Stored items:
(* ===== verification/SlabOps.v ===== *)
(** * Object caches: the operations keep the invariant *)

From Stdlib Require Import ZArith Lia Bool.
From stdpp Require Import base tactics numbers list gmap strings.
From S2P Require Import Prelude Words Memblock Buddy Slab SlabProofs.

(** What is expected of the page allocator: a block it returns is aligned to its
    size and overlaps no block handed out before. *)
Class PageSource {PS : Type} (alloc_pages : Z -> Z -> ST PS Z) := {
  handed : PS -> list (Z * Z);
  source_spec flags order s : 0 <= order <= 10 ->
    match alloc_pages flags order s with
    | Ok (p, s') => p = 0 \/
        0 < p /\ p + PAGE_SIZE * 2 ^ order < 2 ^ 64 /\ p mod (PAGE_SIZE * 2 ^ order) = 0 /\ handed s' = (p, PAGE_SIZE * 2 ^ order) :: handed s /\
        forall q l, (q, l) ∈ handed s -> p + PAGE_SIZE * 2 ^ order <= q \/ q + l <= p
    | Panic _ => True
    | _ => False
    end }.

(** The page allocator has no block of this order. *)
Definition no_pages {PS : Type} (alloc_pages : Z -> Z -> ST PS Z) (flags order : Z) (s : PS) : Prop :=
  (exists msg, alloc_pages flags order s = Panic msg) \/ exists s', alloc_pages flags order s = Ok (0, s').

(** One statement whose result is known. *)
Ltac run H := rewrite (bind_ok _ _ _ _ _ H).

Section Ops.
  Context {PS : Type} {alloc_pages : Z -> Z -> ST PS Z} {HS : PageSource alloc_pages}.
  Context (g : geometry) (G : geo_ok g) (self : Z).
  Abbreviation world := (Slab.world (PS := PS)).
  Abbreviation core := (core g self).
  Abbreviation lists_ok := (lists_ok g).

Activity: Copy out every entry again, exactly as it was given.

Answer below:
(* ===== verification/SlabOps.v ===== *)
(** * Object caches: the operations keep the invariant *)

From Stdlib Require Import ZArith Lia Bool.
From stdpp Require Import base tactics numbers list gmap strings.
From S2P Require Import Prelude Words Memblock Buddy Slab SlabProofs.

(** What is expected of the page allocator: a block it returns is aligned to its
    size and overlaps no block handed out before. *)
Class PageSource {PS : Type} (alloc_pages : Z -> Z -> ST PS Z) := {
  handed : PS -> list (Z * Z);
  source_spec flags order s : 0 <= order <= 10 ->
    match alloc_pages flags order s with
    | Ok (p, s') => p = 0 \/
        0 < p /\ p + PAGE_SIZE * 2 ^ order < 2 ^ 64 /\ p mod (PAGE_SIZE * 2 ^ order) = 0 /\ handed s' = (p, PAGE_SIZE * 2 ^ order) :: handed s /\
        forall q l, (q, l) ∈ handed s -> p + PAGE_SIZE * 2 ^ order <= q \/ q + l <= p
    | Panic _ => True
    | _ => False
    end }.

(** The page allocator has no block of this order. *)
Definition no_pages {PS : Type} (alloc_pages : Z -> Z -> ST PS Z) (flags order : Z) (s : PS) : Prop :=
  (exists msg, alloc_pages flags order s = Panic msg) \/ exists s', alloc_pages flags order s = Ok (0, s').

(** One statement whose result is known. *)
Ltac run H := rewrite (bind_ok _ _ _ _ _ H).

Section Ops.
  Context {PS : Type} {alloc_pages : Z -> Z -> ST PS Z} {HS : PageSource alloc_pages}.
  Context (g : geometry) (G : geo_ok g) (self : Z).
  Abbreviation world := (Slab.world (PS := PS)).
  Abbreviation core := (core g self).
  Abbreviation lists_ok := (lists_ok g).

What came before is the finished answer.